Saved entries
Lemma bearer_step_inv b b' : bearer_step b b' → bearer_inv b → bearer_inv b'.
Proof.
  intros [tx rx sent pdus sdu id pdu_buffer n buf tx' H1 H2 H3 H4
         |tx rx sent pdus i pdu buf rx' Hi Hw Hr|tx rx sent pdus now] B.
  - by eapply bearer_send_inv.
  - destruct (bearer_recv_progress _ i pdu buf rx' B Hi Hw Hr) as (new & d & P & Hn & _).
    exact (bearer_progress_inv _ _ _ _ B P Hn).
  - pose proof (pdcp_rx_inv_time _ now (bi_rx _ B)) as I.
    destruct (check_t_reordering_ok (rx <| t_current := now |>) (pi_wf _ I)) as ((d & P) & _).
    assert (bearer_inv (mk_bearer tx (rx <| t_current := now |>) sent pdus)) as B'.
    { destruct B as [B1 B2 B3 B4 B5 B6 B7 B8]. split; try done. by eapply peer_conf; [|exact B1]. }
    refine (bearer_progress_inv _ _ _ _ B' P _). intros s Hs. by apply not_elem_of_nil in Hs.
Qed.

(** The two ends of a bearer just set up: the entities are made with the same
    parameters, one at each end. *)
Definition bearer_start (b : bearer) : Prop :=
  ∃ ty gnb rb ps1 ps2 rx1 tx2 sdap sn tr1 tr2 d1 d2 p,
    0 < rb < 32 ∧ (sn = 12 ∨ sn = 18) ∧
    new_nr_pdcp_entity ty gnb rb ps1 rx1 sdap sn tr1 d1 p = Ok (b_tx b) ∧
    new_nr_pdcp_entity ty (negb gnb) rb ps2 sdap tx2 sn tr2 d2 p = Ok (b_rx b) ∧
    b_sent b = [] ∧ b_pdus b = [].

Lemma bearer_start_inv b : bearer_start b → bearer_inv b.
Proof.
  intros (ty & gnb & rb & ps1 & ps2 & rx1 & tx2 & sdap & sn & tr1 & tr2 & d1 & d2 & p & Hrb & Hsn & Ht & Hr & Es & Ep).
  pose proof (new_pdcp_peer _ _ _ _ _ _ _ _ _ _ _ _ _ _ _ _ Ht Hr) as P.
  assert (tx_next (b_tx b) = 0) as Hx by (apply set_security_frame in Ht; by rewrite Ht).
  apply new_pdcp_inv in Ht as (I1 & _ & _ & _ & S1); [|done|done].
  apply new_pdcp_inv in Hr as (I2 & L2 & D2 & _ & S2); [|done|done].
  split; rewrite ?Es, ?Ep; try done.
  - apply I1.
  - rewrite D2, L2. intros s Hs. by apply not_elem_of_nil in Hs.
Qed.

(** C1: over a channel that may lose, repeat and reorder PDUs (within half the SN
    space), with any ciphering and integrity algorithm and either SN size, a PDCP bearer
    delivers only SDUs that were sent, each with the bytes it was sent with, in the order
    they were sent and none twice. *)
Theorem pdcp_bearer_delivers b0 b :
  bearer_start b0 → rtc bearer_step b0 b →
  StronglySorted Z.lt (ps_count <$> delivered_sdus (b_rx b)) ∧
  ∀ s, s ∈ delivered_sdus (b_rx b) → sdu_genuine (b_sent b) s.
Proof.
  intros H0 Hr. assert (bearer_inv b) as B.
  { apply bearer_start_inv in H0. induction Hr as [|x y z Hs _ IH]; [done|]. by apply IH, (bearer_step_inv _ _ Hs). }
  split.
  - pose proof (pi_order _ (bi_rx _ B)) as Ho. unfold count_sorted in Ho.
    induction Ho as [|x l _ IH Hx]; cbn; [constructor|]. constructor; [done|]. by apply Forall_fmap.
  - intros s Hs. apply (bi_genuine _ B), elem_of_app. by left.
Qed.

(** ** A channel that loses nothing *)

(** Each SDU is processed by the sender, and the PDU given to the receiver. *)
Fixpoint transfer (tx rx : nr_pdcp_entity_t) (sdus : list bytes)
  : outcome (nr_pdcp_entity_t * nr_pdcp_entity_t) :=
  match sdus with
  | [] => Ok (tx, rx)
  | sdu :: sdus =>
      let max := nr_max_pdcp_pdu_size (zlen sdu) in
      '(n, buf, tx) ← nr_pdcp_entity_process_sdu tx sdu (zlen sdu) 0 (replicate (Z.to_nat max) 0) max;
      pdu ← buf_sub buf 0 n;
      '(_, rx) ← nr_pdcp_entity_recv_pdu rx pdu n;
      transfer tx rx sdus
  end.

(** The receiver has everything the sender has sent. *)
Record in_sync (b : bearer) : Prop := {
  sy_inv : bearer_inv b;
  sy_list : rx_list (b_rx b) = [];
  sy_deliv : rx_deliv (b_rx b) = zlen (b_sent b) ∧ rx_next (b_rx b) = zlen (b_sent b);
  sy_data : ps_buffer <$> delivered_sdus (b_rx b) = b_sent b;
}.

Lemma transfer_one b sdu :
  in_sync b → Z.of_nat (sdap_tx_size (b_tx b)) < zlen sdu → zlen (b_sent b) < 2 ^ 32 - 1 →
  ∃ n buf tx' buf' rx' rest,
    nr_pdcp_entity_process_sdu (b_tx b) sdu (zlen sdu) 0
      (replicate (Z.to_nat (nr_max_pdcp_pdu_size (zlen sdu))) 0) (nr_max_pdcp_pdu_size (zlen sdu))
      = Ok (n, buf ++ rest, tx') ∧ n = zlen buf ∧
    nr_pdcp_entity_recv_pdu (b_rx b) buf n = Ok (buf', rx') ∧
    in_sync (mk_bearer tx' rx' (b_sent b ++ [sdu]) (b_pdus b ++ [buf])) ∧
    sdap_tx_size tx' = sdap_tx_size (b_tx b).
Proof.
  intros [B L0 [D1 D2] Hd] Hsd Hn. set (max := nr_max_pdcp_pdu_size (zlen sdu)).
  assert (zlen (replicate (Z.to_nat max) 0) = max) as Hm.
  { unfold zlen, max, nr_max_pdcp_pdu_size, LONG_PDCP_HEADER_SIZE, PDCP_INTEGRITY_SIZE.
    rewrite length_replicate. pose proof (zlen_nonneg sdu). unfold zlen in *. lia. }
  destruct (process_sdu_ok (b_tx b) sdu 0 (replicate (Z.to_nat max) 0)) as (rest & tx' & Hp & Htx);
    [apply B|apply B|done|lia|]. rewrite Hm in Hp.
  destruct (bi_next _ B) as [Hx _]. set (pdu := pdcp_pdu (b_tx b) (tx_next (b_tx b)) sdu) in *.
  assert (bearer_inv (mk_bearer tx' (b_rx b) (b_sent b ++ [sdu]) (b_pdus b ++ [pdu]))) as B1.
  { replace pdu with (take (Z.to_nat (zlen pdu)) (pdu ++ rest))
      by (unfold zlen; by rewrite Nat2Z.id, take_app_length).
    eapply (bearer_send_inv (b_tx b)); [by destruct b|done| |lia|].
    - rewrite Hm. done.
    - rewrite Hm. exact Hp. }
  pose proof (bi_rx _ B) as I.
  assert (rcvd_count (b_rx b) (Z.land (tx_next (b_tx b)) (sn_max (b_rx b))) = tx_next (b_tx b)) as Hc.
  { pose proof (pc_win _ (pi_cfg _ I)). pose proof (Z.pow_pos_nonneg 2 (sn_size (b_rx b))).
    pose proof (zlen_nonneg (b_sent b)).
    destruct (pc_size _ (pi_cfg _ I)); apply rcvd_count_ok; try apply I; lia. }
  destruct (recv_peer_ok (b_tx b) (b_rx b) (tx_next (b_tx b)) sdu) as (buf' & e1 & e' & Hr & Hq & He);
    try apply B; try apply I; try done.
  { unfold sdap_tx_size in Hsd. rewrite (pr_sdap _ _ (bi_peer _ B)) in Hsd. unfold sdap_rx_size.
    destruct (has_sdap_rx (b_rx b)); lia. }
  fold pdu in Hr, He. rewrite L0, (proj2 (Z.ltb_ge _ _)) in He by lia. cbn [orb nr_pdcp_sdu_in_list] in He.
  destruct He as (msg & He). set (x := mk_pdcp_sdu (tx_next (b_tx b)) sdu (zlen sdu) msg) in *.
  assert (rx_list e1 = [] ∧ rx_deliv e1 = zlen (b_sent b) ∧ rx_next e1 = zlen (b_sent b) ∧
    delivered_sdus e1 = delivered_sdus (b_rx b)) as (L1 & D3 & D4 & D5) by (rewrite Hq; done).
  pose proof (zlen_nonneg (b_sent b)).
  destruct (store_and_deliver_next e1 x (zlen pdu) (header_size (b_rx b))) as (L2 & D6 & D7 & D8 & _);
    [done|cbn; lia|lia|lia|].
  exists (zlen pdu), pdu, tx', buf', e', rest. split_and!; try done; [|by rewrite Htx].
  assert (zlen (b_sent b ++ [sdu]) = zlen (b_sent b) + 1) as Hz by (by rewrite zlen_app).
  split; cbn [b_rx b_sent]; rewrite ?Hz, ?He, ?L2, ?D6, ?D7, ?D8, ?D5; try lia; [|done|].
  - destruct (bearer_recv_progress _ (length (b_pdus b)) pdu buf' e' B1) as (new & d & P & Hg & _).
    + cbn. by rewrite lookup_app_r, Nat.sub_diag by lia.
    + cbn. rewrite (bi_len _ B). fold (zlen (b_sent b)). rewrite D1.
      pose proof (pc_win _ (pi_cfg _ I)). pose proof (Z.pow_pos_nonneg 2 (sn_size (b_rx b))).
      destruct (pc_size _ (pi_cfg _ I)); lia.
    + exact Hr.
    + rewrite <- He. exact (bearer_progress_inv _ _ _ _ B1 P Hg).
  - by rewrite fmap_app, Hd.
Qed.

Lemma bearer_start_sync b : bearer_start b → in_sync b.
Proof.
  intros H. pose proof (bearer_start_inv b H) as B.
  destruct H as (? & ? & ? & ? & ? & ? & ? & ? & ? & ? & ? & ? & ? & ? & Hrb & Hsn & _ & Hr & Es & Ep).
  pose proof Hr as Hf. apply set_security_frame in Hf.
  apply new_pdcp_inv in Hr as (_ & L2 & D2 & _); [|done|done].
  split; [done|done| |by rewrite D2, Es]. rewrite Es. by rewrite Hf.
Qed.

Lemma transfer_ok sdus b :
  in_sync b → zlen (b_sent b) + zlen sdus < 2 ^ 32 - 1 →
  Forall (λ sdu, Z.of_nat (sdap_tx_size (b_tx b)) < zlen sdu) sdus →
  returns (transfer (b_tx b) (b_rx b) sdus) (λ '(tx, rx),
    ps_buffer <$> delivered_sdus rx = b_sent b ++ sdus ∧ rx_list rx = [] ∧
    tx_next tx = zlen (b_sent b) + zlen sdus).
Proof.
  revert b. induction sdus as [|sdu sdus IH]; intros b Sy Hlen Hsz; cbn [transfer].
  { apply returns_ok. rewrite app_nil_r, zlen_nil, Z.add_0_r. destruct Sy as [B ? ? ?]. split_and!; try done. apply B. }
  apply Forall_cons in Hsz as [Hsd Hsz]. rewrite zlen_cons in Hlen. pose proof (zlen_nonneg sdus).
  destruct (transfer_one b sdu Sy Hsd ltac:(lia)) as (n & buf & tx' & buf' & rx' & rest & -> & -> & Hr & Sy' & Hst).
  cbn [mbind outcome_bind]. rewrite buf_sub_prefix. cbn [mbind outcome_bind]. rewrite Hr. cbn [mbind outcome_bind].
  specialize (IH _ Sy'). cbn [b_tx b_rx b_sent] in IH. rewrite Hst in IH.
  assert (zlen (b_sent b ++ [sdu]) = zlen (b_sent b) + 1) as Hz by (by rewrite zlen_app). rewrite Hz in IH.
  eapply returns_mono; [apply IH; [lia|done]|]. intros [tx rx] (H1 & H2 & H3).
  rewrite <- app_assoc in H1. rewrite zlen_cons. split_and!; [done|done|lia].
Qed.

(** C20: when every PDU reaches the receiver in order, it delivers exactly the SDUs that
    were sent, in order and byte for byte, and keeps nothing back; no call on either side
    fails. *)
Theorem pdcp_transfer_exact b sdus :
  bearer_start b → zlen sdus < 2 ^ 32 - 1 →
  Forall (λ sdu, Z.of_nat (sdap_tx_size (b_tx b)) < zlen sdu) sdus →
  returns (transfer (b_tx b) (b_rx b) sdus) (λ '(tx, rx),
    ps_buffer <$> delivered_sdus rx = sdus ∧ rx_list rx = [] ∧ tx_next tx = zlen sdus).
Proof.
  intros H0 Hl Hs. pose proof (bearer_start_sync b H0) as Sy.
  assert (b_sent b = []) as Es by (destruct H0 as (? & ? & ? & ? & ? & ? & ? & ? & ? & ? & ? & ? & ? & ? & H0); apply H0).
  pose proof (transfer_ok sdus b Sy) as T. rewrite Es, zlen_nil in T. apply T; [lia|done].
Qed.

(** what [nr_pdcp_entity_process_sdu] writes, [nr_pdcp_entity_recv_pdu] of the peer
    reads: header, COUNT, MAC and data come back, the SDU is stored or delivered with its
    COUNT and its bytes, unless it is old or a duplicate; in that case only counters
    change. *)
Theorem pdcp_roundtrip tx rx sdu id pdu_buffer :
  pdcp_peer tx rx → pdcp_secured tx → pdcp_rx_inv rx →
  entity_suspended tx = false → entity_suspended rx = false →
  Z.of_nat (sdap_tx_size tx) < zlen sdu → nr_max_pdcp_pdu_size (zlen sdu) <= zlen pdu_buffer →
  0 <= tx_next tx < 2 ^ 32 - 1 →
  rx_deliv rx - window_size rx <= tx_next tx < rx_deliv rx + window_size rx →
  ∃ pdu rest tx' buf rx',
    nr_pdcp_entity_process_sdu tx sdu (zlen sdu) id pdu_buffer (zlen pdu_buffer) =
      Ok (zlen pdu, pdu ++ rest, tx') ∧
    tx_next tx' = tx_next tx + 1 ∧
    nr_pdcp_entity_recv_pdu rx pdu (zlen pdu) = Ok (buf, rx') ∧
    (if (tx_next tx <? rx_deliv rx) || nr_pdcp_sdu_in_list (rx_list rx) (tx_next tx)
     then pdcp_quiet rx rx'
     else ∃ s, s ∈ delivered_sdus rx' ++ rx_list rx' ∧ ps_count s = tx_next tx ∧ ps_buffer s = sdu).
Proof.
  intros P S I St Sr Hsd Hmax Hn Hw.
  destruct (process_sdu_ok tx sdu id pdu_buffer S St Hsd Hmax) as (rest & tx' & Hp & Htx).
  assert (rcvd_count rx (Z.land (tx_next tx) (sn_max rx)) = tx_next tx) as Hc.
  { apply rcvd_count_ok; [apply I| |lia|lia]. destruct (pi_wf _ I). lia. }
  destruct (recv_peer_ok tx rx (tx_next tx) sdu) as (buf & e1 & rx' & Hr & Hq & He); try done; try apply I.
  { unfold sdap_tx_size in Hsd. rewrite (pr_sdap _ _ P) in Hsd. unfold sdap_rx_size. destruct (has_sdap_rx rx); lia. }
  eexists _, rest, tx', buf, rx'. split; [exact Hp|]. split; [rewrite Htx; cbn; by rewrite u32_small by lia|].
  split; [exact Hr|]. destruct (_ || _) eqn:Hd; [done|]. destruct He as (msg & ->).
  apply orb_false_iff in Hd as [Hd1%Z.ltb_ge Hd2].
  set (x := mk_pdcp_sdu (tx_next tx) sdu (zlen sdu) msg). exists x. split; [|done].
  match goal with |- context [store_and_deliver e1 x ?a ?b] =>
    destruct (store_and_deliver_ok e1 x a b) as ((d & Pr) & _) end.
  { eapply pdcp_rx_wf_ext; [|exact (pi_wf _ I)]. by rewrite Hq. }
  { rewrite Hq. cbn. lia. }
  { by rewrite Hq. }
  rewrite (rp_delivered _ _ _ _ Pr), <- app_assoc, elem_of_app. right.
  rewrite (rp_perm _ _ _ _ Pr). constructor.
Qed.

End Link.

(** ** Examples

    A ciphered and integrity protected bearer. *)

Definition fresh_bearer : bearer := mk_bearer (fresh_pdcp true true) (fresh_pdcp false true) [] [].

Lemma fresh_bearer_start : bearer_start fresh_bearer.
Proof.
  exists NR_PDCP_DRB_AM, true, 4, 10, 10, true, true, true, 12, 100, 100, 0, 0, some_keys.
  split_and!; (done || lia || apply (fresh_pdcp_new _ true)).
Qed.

Problem details
Lines holding "Hlen": give how many there are in the entries above, and nothing more.

Completed task
2